(* ===== verification/CmdLine.v ===== *)
(** * cmd: the command lines of furan

    The flags every command registers, and what its function finds in the variables they
    are bound to.  Several commands bind the same variables, with the same defaults; one
    command is run, so the variables have the values of its flags. *)

From S2P Require Import Prelude GoStrings Flags Models Client Secrets CmdClient Integration Cmd.

#[local] Open Scope Z_scope.
#[local] Open Scope string_scope.

Section flags.
Context (Getenv : string → string).

(** ** The tables *)

Definition serverAndRunnerFlags : list flag := [
  StringVar "vault-addr" (Getenv "VAULT_ADDR");
  StringVar "vault-token" (Getenv "VAULT_TOKEN");
  BoolVar "vault-token-auth" false;
  BoolVar "vault-k8s-auth" false;
  StringVar "vault-k8s-jwt-path" "/var/run/secrets/kubernetes.io/serviceaccount/token";
  StringVar "vault-k8s-role" "";
  StringVar "vault-k8s-auth-path" "kubernetes";
  StringVar "secrets-backend" "vault";
  StringVar "secrets-json-file" "secrets.json";
  StringVar "secrets-filetree-root" "/vault/secrets/";
  StringVar "secrets-mapping" "{{.ID}}";
  StringVar "aws-region" "us-east-1";
  StringVar "s3-cache-bucket" "";
  StringVar "s3-cache-host" "";
  StringVar "s3-cache-key-pfx" "";
  BoolVar "ecr" false;
  StringSliceVar "ecr-registry-hosts" [];
  BoolVar "enable-apm" false;
  BoolVar "enable-profiling" false;
  StringVar "apm-addr" "datadog:8126";
  StringVar "apm-svc-name" "furan2";
  StringVar "apm-env-name" "development"].

Definition serverFlags : list flag := [
  StringVar "https-addr" "0.0.0.0:4001";
  StringVar "grpc-addr" "0.0.0.0:4000";
  StringVar "testing-seed-api-key" "";
  StringVar "trace-svc" "furan2";
  StringVar "builder-image" "";
  DurationVar "job-cleanup-interval" (30 * Minute);
  DurationVar "job-cleanup-min-age" (48 * Hour);
  StringVar "tls-cert-file" "";
  StringVar "tls-key-file" "";
  StringVar "default-cache-type" "disabled";
  BoolVar "default-cache-max-mode" false;
  StringVar "max-cpu-request" "2";
  StringVar "max-mem-request" "16G";
  StringVar "max-cpu-limit" "4";
  StringVar "max-mem-limit" "64G"].

Definition runbuildFlags : list flag := [
  StringVar "build-id" "";
  StringVar "buildkit-addr" "";
  DurationVar "timeout" (30 * Minute)].

Definition migrateFlags : list flag := [
  StringVar "cmd" "up";
  StringVar "migrations-path" "migrations";
  StringVar "postgres-uri" "";
  BoolVar "db-uri-from-vault" false;
  BoolVar "db-uri-from-env" false;
  BoolVar "verbose" false].

Definition setclientflags : list flag := [
  StringVar "remote-host" "";
  StringVar "api-key" "";
  BoolVar "tls-skip-verify" false].

Definition triggerFlags : list flag := [
  StringVar "github-token" (Getenv "GITHUB_TOKEN");
  StringVar "github-repo" "";
  StringVar "source-ref" "master";
  StringVar "dockerfile-path" ".";
  StringArrayVar "tags" [];
  BoolVar "tag-sha" true;
  BoolVar "skip-if-exists" false;
  StringVar "build-cache-type" "disabled";
  BoolVar "build-cache-max-mode" false;
  StringSliceVar "build-arg" [];
  StringArrayVar "image-repos" [];
  BoolVar "monitor" true;
  DurationVar "timeout" (30 * Second);
  DurationVar "build-timeout" (30 * Minute);
  StringVar "cpu-request" "";
  StringVar "mem-request" "";
  StringVar "cpu-limit" "";
  StringVar "mem-limit" ""].

Definition listFlags : list flag := [
  StringVar "with-github-repo" "";
  StringVar "with-github-ref" "";
  StringVar "with-image-repo" "";
  StringVar "with-status" "";
  DurationVar "with-completed-after" 0;
  DurationVar "with-started-after" 0;
  DurationVar "with-completed-before" 0;
  DurationVar "with-started-before" 0].

Definition cancelFlags : list flag := [StringVar "build-id" ""].
Definition eventsFlags : list flag := [StringVar "id" ""].

Definition integrationFlags : list flag := [
  StringVar "integration-tests-file" "/opt/testing/integration.yaml";
  StringVar "furan-addr" "furan:4000";
  DurationVar "furan-timeout" (2 * Minute)].

Definition serverCmd : Command := {| cmd_Name := "server"; cmd_Flags := serverAndRunnerFlags ++ serverFlags |}.
Definition runbuildCmd : Command := {| cmd_Name := "runbuild"; cmd_Flags := serverAndRunnerFlags ++ runbuildFlags |}.
Definition migrateCmd : Command := {| cmd_Name := "migrate"; cmd_Flags := serverAndRunnerFlags ++ migrateFlags |}.
Definition triggerCmd : Command := {| cmd_Name := "trigger"; cmd_Flags := setclientflags ++ triggerFlags |}.
Definition listCmd : Command := {| cmd_Name := "list"; cmd_Flags := setclientflags ++ listFlags |}.
Definition cancelCmd : Command := {| cmd_Name := "cancel"; cmd_Flags := setclientflags ++ cancelFlags |}.
Definition eventsCmd : Command := {| cmd_Name := "events"; cmd_Flags := setclientflags ++ eventsFlags |}.
Definition integrationCmd : Command := {| cmd_Name := "integration"; cmd_Flags := integrationFlags |}.

(** The commands of RootCmd, in the order of the files; cobra adds one for help. *)
Definition RootCmd : list Command :=
  [cancelCmd; eventsCmd; integrationCmd; listCmd; migrateCmd; runbuildCmd; serverCmd; triggerCmd;
   {| cmd_Name := "help"; cmd_Flags := [] |}].

(** ** The variables *)

Record APMConfig := {
  APM : bool; Profiling : bool; apm_Addr : string; apm_App : string; apm_Environment : string }.

(** What [serverAndRunnerFlags] binds: the secrets' backend, its options, and two structs
    of pkg/config; the keys of [awsConfig] come from the secrets. *)
Record shared_config := {
  sh_secretsbackend : string;
  sh_vaultConfig : VaultConfig;
  sh_JSONFile : string;
  sh_FileTreeRoot : string;
  sh_Mapping : string;
  sh_awsConfig : AWSConfig;
  sh_apmConfig : APMConfig;
}.

Section variables.
Variables (flags : list flag) (st : parsed).
Abbreviation str := (string_flag flags st).
Abbreviation bool_ := (bool_flag flags st).
Abbreviation dur := (duration_flag flags st).
Abbreviation strs := (strings_flag flags st).

Definition shared_config_of : shared_config := {|
  sh_secretsbackend := str "secrets-backend";
  sh_vaultConfig := {|
    Addr := str "vault-addr"; Token := str "vault-token"; TokenAuth := bool_ "vault-token-auth";
    K8sAuth := bool_ "vault-k8s-auth"; K8sJWTPath := str "vault-k8s-jwt-path";
    K8sAuthPath := str "vault-k8s-auth-path"; K8sRole := str "vault-k8s-role" |};
  sh_JSONFile := str "secrets-json-file";
  sh_FileTreeRoot := str "secrets-filetree-root";
  sh_Mapping := str "secrets-mapping";
  sh_awsConfig := {|
    aws_Region := str "aws-region"; CacheBucket := str "s3-cache-bucket"; CacheHost := str "s3-cache-host";
    CacheKeyPrefix := str "s3-cache-key-pfx"; aws_AccessKeyID := ""; aws_SecretAccessKey := "";
    EnableECR := bool_ "ecr"; ECRRegistryHosts := strs "ecr-registry-hosts" |};
  sh_apmConfig := {|
    APM := bool_ "enable-apm"; Profiling := bool_ "enable-profiling"; apm_Addr := str "apm-addr";
    apm_App := str "apm-svc-name"; apm_Environment := str "apm-env-name" |};
|}.

(** [https-addr] and [trace-svc] are bound to variables no function reads. *)
Definition server_flags_of : server_flags := {|
  GRPCAddr := str "grpc-addr"; SeedKey := str "testing-seed-api-key"; builderimg := str "builder-image";
  jcinterval := dur "job-cleanup-interval"; jcage := dur "job-cleanup-min-age";
  tlscert := str "tls-cert-file"; tlskey := str "tls-key-file";
  defaultcachetype := str "default-cache-type"; defaultcachemaxmode := bool_ "default-cache-max-mode";
  maxResources := {| CPUReq := str "max-cpu-request"; MemReq := str "max-mem-request";
                     CPULim := str "max-cpu-limit"; MemLim := str "max-mem-limit" |};
  apmConfig_APM := bool_ "enable-apm" |}.

Definition migrate_flags_of : migrate_flags := {|
  migrationCommand := str "cmd"; migrationsPath := str "migrations-path"; postgresURI := str "postgres-uri";
  uriFromVault := bool_ "db-uri-from-vault"; uriFromEnv := bool_ "db-uri-from-env" |}.

Definition clientops_of : client_Options := {|
  Address := str "remote-host"; opt_APIKey := str "api-key"; TLSInsecureSkipVerify := bool_ "tls-skip-verify" |}.

Definition trigger_flags_of : trigger_flags := {|
  github_token := str "github-token"; github_repo := str "github-repo"; source_ref := str "source-ref";
  dockerfile_path := str "dockerfile-path"; tags := strs "tags"; tag_sha := bool_ "tag-sha";
  skip_if_exists := bool_ "skip-if-exists"; cachetype := str "build-cache-type";
  cachemaxmode := bool_ "build-cache-max-mode"; buildArgs := strs "build-arg"; imagerepos := strs "image-repos";
  monitorBuild := bool_ "monitor"; rpctimeout := dur "timeout"; buildtimeout := dur "build-timeout";
  trigger_resources := {| CpuRequest := str "cpu-request"; MemoryRequest := str "mem-request";
                          CpuLimit := str "cpu-limit"; MemoryLimit := str "mem-limit" |} |}.

Definition list_flags_of : list_flags := {|
  with_github_repo := str "with-github-repo"; with_github_ref := str "with-github-ref";
  with_image_repo := str "with-image-repo"; statusstr := str "with-status";
  completedafter := dur "with-completed-after"; startedafter := dur "with-started-after";
  completedbefore := dur "with-completed-before"; startedbefore := dur "with-started-before" |}.

Definition integration_flags_of : integration_flags := {|
  integrationTestsFile := str "integration-tests-file"; furanaddr := str "furan-addr";
  furanServerConnectTimeout := dur "furan-timeout";
  POD_NAMESPACE := Getenv "POD_NAMESPACE"; DB_URI := Getenv "DB_URI" |}.

(** ** The function that is run *)

(** A command's function with the variables it reads; the arguments that are no flags are
    not looked at. *)
Inductive invocation :=
  | Server (shared : shared_config) (fl : server_flags)
  | Runbuild (shared : shared_config) (buildid bkaddr : string) (runbuildtimeout : Z)
  | Migrations (shared : shared_config) (fl : migrate_flags)
  | Trigger (clientops : client_Options) (fl : trigger_flags)
  | List (clientops : client_Options) (fl : list_flags)
  | Cancel (clientops : client_Options) (cancelBuildID : string)
  | Events (clientops : client_Options) (ids : string)
  | Integration (fl : integration_flags)
  | Help.

Definition invocation_of (name : string) : invocation :=
  if decide (name = "server") then Server shared_config_of server_flags_of
  else if decide (name = "runbuild") then
    Runbuild shared_config_of (str "build-id") (str "buildkit-addr") (dur "timeout")
  else if decide (name = "migrate") then Migrations shared_config_of migrate_flags_of
  else if decide (name = "trigger") then Trigger clientops_of trigger_flags_of
  else if decide (name = "list") then List clientops_of list_flags_of
  else if decide (name = "cancel") then Cancel clientops_of (str "build-id")
  else if decide (name = "events") then Events clientops_of (str "id")
  else if decide (name = "integration") then Integration integration_flags_of
  else Help.
End variables.

(** [main] with the arguments of the process: what is run, or an error. *)
Definition furan `{Texts} (args : list string) : res invocation :=
  res_bind (Execute RootCmd args) (λ r,
    match r with
    | Some (c, st) => Ok (invocation_of (cmd_Flags c) st (cmd_Name c))
    | None => Ok Help
    end).
End flags.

::::::::

WHAT YOU HAVE TO DO: Starting at the first line of the records, print each line exactly, stopping after the line that contains "(** ** The tables *)".

RESULT FOR THIS TASK:
(* ===== verification/CmdLine.v ===== *)
(** * cmd: the command lines of furan

    The flags every command registers, and what its function finds in the variables they
    are bound to.  Several commands bind the same variables, with the same defaults; one
    command is run, so the variables have the values of its flags. *)

From S2P Require Import Prelude GoStrings Flags Models Client Secrets CmdClient Integration Cmd.

#[local] Open Scope Z_scope.
#[local] Open Scope string_scope.

Section flags.
Context (Getenv : string → string).

(** ** The tables *)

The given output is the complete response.